### PROMPT
Restate word for word the lines of the records below, starting at the line that contains "nodes st !! p = Some n -> modify_node" and ending at the line that contains "unfold LVTREENODE_FREESLOT. rewrite", with both of those lines included and nothing else.

::: RECORDS FOR THE TASK :::

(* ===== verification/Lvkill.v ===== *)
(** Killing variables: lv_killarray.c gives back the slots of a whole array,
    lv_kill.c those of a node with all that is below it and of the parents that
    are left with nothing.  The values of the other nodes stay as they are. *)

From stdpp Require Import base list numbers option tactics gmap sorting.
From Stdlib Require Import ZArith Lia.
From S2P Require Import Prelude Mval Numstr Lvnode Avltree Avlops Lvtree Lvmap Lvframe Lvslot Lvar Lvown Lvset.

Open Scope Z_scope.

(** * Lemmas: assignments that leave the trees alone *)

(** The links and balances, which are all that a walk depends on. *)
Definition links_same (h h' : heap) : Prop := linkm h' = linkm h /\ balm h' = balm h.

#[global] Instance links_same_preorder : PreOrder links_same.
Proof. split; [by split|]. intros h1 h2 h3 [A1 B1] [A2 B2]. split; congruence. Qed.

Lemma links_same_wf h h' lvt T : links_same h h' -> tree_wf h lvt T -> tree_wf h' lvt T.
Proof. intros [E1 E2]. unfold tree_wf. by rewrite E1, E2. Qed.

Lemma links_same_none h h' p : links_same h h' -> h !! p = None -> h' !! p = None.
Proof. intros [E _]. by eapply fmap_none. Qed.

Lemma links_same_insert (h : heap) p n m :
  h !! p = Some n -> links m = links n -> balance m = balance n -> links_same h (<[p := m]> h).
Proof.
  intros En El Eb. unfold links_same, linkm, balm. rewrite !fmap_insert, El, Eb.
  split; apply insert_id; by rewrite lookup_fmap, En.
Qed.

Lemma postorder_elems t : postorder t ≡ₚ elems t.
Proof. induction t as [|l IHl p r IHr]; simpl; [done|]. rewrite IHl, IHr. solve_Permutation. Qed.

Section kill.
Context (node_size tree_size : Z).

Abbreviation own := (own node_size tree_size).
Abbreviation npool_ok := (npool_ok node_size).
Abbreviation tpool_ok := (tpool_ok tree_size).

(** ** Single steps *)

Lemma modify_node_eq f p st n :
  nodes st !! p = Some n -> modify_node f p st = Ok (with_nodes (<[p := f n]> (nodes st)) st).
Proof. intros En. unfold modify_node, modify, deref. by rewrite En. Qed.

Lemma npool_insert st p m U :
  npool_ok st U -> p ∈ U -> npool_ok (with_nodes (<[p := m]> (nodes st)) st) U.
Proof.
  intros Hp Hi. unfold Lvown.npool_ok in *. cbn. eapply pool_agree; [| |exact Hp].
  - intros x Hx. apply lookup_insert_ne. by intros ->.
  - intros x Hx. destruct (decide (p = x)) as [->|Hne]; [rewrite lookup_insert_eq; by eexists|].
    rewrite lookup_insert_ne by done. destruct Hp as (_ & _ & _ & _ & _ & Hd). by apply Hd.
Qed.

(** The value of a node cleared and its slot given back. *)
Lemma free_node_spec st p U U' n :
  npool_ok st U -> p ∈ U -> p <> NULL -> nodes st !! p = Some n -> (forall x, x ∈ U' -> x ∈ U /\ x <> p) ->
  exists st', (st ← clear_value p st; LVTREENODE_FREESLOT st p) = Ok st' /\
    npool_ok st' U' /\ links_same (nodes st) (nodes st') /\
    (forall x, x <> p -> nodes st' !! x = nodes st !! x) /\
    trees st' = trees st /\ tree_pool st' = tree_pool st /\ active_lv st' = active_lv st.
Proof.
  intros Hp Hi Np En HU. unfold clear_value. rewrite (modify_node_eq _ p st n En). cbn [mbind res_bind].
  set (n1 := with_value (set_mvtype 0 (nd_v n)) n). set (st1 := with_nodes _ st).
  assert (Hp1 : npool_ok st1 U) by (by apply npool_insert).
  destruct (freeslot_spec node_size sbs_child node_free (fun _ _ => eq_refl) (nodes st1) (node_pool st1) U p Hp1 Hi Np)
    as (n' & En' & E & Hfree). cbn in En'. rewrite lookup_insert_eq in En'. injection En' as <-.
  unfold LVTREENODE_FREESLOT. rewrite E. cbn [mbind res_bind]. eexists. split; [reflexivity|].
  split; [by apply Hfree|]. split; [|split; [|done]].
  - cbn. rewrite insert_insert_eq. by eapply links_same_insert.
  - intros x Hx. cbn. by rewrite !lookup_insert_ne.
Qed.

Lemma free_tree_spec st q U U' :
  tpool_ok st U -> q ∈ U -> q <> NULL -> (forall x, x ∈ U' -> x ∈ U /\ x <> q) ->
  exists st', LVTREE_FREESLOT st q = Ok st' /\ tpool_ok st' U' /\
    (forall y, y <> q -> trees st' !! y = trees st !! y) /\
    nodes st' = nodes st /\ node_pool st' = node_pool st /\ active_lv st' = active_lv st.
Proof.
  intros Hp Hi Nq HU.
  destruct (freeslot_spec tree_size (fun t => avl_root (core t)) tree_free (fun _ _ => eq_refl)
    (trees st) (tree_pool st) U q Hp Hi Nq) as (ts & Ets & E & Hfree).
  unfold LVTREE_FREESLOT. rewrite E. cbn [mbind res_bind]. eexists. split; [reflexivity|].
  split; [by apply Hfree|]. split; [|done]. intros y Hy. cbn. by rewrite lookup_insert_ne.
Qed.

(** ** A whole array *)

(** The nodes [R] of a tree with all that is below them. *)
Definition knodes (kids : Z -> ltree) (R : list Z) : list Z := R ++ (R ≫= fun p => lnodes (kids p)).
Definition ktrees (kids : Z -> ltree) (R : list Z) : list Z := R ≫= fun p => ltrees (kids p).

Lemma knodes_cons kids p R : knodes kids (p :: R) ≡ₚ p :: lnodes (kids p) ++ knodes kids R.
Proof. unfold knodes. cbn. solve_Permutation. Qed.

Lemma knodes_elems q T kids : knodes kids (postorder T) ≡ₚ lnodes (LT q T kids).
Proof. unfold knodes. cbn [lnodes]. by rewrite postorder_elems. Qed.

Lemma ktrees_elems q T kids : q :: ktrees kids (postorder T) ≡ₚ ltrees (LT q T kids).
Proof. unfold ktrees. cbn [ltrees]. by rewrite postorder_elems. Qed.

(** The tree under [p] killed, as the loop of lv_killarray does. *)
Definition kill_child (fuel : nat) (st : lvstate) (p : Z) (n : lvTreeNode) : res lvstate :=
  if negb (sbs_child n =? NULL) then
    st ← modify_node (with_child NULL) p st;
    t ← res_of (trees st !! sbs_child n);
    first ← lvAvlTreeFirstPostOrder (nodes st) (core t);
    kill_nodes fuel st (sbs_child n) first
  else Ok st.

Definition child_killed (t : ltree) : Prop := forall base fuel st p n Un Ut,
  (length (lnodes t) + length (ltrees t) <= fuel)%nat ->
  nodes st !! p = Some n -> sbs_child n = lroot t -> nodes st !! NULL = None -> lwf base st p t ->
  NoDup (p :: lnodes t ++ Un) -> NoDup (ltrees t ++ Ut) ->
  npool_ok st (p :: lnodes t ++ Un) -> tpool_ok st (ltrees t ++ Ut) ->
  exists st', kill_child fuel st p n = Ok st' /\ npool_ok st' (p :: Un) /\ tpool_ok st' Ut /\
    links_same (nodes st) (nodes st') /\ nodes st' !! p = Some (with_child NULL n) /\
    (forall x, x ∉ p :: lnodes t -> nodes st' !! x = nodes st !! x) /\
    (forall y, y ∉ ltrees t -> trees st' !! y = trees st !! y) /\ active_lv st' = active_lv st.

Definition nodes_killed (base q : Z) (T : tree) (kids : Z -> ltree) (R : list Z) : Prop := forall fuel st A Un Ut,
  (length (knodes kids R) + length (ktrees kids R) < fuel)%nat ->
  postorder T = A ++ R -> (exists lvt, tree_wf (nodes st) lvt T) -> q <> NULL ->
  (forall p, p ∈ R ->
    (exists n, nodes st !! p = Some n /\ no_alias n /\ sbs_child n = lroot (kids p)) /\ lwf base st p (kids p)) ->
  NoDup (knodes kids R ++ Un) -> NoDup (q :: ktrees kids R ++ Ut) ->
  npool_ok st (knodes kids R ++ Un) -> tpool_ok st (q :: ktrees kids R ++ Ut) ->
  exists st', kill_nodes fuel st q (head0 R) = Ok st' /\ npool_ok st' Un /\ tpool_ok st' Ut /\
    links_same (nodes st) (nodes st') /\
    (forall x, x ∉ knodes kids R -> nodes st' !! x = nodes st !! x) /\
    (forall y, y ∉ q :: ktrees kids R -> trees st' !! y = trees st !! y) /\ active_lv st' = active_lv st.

:::

### RESULT OF THE EXERCISE
  nodes st !! p = Some n -> modify_node f p st = Ok (with_nodes (<[p := f n]> (nodes st)) st).
Proof. intros En. unfold modify_node, modify, deref. by rewrite En. Qed.

Lemma npool_insert st p m U :
  npool_ok st U -> p ∈ U -> npool_ok (with_nodes (<[p := m]> (nodes st)) st) U.
Proof.
  intros Hp Hi. unfold Lvown.npool_ok in *. cbn. eapply pool_agree; [| |exact Hp].
  - intros x Hx. apply lookup_insert_ne. by intros ->.
  - intros x Hx. destruct (decide (p = x)) as [->|Hne]; [rewrite lookup_insert_eq; by eexists|].
    rewrite lookup_insert_ne by done. destruct Hp as (_ & _ & _ & _ & _ & Hd). by apply Hd.
Qed.

(** The value of a node cleared and its slot given back. *)
Lemma free_node_spec st p U U' n :
  npool_ok st U -> p ∈ U -> p <> NULL -> nodes st !! p = Some n -> (forall x, x ∈ U' -> x ∈ U /\ x <> p) ->
  exists st', (st ← clear_value p st; LVTREENODE_FREESLOT st p) = Ok st' /\
    npool_ok st' U' /\ links_same (nodes st) (nodes st') /\
    (forall x, x <> p -> nodes st' !! x = nodes st !! x) /\
    trees st' = trees st /\ tree_pool st' = tree_pool st /\ active_lv st' = active_lv st.
Proof.
  intros Hp Hi Np En HU. unfold clear_value. rewrite (modify_node_eq _ p st n En). cbn [mbind res_bind].
  set (n1 := with_value (set_mvtype 0 (nd_v n)) n). set (st1 := with_nodes _ st).
  assert (Hp1 : npool_ok st1 U) by (by apply npool_insert).
  destruct (freeslot_spec node_size sbs_child node_free (fun _ _ => eq_refl) (nodes st1) (node_pool st1) U p Hp1 Hi Np)
    as (n' & En' & E & Hfree). cbn in En'. rewrite lookup_insert_eq in En'. injection En' as <-.
  unfold LVTREENODE_FREESLOT. rewrite E. cbn [mbind res_bind]. eexists. split; [reflexivity|].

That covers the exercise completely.